> _Instructions for the task_
When you reach the line containing "false => Some Lt" in the records below, start copying exactly, and stop once you have copied the line containing "Some Eq => true".

> _Available records_
===

(** * Face-recognition access loop of the ESP32-CAM firmware

    A shallow embedding of [esp32cam-pio/src/main.cpp]: the enrollment
    helper [loadAuthorizedFace], the telemetry and alert helpers
    [sendToThingSpeak] and [sendEmailAlert], and the body of [loop].

    The firmware is a single-threaded sequence of calls into the camera
    driver, the face engine, the SD card, the LCD, the mail client and
    the HTTP client.  The model keeps the two globals the code mutates
    ([authorized_face], [attemptCount]) in an explicit state, records
    every call the code makes as an event of a trace, and takes what
    the outside world answers to each call from an environment.  The
    file models the default build, in which the four feature macros
    [FEAT_HTTP], [FEAT_EMAIL], [FEAT_LCD] and [FEAT_SD] are all 1.  Of
    [setup] only the call of [loadAuthorizedFace] matters to the globals:
    it is made once, from their initial values. *)

From Stdlib Require Import ZArith QArith List Bool Lia String.
Import ListNotations.

Local Open Scope string_scope.
Local Open Scope list_scope.
Local Open Scope Z_scope.

(** ** C integers *)

(** [attemptCount], [accessStatus] and [intruderAlert] are C [int]s, 32
    bits wide on the target.  Signed overflow is undefined in C++; the
    model gives it the two's-complement result the hardware produces.
    No reachable run gets there: the counter stays below [MAX_ATTEMPTS]
    between cycles. *)
Module Int.

Definition min_int : Z := - 2 ^ 31.
Definition max_int : Z := 2 ^ 31 - 1.

Definition wrap (z : Z) : Z := (z + 2 ^ 31) mod 2 ^ 32 - 2 ^ 31.

(** [x++] on an [int] variable holding [x]. *)
Definition incr (x : Z) : Z := wrap (x + 1).

End Int.

(** ** Floats *)

(** [float] is the IEEE 754 binary32 format of the target: a NaN, the
    two infinities, the two zeros, and the finite numbers
    [(-1)^s * m * 2^e].  The program does no arithmetic on floats: it
    passes [dummyLat] and [dummyLng] on, and compares the similarity
    score with the literal [0.6f]. *)
Inductive float : Type :=
| F_nan
| F_inf (negative : bool)
| F_zero (negative : bool)
| F_finite (negative : bool) (m : positive) (e : Z).

(** A binary32 significand has 24 bits, and its exponent runs from that
    of the subnormals to that of the largest finite float. *)
Definition binary32 (x : float) : bool :=
  match x with
  | F_finite _ m e => (Z.pos m <? 2 ^ 24) && (-149 <=? e) && (e <=? 104)
  | _ => true
  end.

(** The rational [(-1)^s * m * 2^e]. *)
Definition finite_value (negative : bool) (m : positive) (e : Z) : Q :=
  let n := if negative then Z.neg m else Z.pos m in
  match e with
  | Z.neg p => n # 2 ^ p
  | _ => (n * 2 ^ e) # 1
  end.

(** The rational a zero or a finite float denotes. *)
Definition float_Q (x : float) : Q :=
  match x with
  | F_finite negative m e => finite_value negative m e
  | _ => 0
  end.

(** The IEEE 754 comparison: a NaN is unordered with everything, the
    zeros are equal, the infinities lie outside the finite numbers. *)
Definition float_compare (x y : float) : option comparison :=
  match x, y with
  | F_nan, _ | _, F_nan => None
  | F_inf true, F_inf true | F_inf false, F_inf false => Some Eq
  | F_inf true, _ | _, F_inf false => Some Lt
  | F_inf false, _ | _, F_inf true => Some Gt
  | _, _ => Some (float_Q x ?= float_Q y)%Q
  end.

(** [x > y] on floats. *)
Definition float_gt (x y : float) : bool :=
  match float_compare x y with
  | Some Gt => true
  | _ => false
  end.

(** [x <= y] on floats. *)
Definition float_le (x y : float) : bool :=
  match float_compare x y with
  | Some Lt | Some Eq => true
  | _ => false
  end.

(** The literal [0.6f] of line 234: the binary32 nearest to 0.6, which
    is [0x3F19999A], that is 10066330 * 2^-24. *)
Definition MATCH_THRESHOLD : float := F_finite false 10066330 (-24).

(** The two scores of the example of the specification: [0.55f] is
    [0x3F0CCCCD] and [0.9f] is [0x3F666666]. *)
Definition score_0_55 : float := F_finite false 9227469 (-24).
Definition score_0_9 : float := F_finite false 15099494 (-24).

(** ** Constants of the program *)

Definition BUZZER_PIN : Z := 4.
Definition MAX_ATTEMPTS : Z := 3.

(** [-26.2041f] is [0xC1D1A1FF] and [28.0473f] is [0x41E060DF]. *)
Definition dummyLat : float := F_finite true 13738495 (-19).
Definition dummyLng : float := F_finite false 14704863 (-19).

(** [secrets.h] *)
Definition THINGSPEAK_API_KEY := "YOUR_THINGSPEAK_WRITE_API_KEY".
Definition SMTP_HOST := "smtp.gmail.com".
Definition SMTP_PORT : Z := 587.
Definition SENDER_EMAIL := "yourgmail@gmail.com".
Definition SENDER_PASSWORD := "your-16-char-app-password".
Definition RECEIVER_EMAIL := "alert@example.com".
Definition DASHBOARD_LINK := "https://thingspeak.com/channels/000000".

(** ** Data of the collaborators *)

Inductive pixformat_t : Type :=
| PIXFORMAT_RGB565
| PIXFORMAT_JPEG.

(** The fields of [camera_fb_t] that [loop] reads. *)
Record camera_fb_t : Type := {
  buf : list Z;
  len : Z;
  width : Z;
  height : Z;
  format : pixformat_t
}.

(** An open [File] on the SD card. *)
Record File : Type := {
  file_size : Z;
  file_bytes : list Z
}.

(** [WiFi.status()] *)
Inductive wl_status_t : Type :=
| WL_NO_SHIELD
| WL_IDLE_STATUS
| WL_NO_SSID_AVAIL
| WL_SCAN_COMPLETED
| WL_CONNECTED
| WL_CONNECT_FAILED
| WL_CONNECTION_LOST
| WL_DISCONNECTED.

Definition wl_status_eqb (a b : wl_status_t) : bool :=
  match a, b with
  | WL_NO_SHIELD, WL_NO_SHIELD
  | WL_IDLE_STATUS, WL_IDLE_STATUS
  | WL_NO_SSID_AVAIL, WL_NO_SSID_AVAIL
  | WL_SCAN_COMPLETED, WL_SCAN_COMPLETED
  | WL_CONNECTED, WL_CONNECTED
  | WL_CONNECT_FAILED, WL_CONNECT_FAILED
  | WL_CONNECTION_LOST, WL_CONNECTION_LOST
  | WL_DISCONNECTED, WL_DISCONNECTED => true
  | _, _ => false
  end.

(** The request [sendToThingSpeak] builds: the query string of
    [http://api.thingspeak.com/update], field by field. *)
Record thingspeak_url : Type := {
  api_key : string;
  field1 : float;
  field2 : float;
  field3 : Z;
  field4 : Z
}.

(** The mail [sendEmailAlert] builds. *)
Record SMTP_Message : Type := {
  sender_name : string;
  sender_email : string;
  subject : string;
  recipient : string;
  text_content : string
}.

Record ESP_Mail_Session : Type := {
  host_name : string;
  port : Z;
  login_email : string;
  login_password : string;
  user_domain : string
}.

(** The outcome of one cycle. *)
Inductive AccessDecision : Type :=
| Granted
| Denied.

Definition decision_of (face_recognized : bool) : AccessDecision :=
  if face_recognized then Granted else Denied.

(** ** The firmware *)

(** The face engine and the image converter.  Their headers are not part
    of the sources; the interface is read off the calls.
    - [dl_matrix3du_t], [box_t], [aligned_face_t]: contents of an image
      matrix, a detected box, contents of an aligned face; the program
      only passes them on.
    - [fmt2rgb888 buf len format] decodes into the destination matrix:
      [None] when it returns false, the decoded contents otherwise.
    - [face_detect image] returns a [box_array_t *]: [None] for the null
      pointer, otherwise the boxes in detection order ([len] is their
      number).
    - [aligned_face_align image box] writes the aligned crop into its
      destination: [None] when it returns false.
    - [fr_recognize_face aligned reference] is the similarity score. *)
Class FaceEngine : Type := {
  dl_matrix3du_t : Type;
  box_t : Type;
  aligned_face_t : Type;
  fmt2rgb888 : list Z -> Z -> pixformat_t -> option dl_matrix3du_t;
  face_detect : dl_matrix3du_t -> option (list box_t);
  aligned_face_align : dl_matrix3du_t -> box_t -> option aligned_face_t;
  fr_recognize_face : aligned_face_t -> aligned_face_t -> float
}.

Section Firmware.

Context {engine : FaceEngine}.

(** What the outside answers during one pass through [loop]: the frame
    the camera hands out (or null), the two allocations (null, or the
    fresh contents), the mail transport, the WiFi state, the HTTP code. *)
Record cycle_env : Type := {
  esp_camera_fb_get : option camera_fb_t;
  dl_matrix3du_alloc : option dl_matrix3du_t;
  aligned_face_alloc : option aligned_face_t;
  smtp_connect : bool;
  MailClient_sendMail : bool;
  WiFi_status : wl_status_t;
  http_GET : Z
}.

===

> _Output of the task_
  | F_inf true, _ | _, F_inf false => Some Lt
  | F_inf false, _ | _, F_inf true => Some Gt
  | _, _ => Some (float_Q x ?= float_Q y)%Q
  end.

(** [x > y] on floats. *)
Definition float_gt (x y : float) : bool :=
  match float_compare x y with
  | Some Gt => true
  | _ => false
  end.

(** [x <= y] on floats. *)
Definition float_le (x y : float) : bool :=
  match float_compare x y with
  | Some Lt | Some Eq => true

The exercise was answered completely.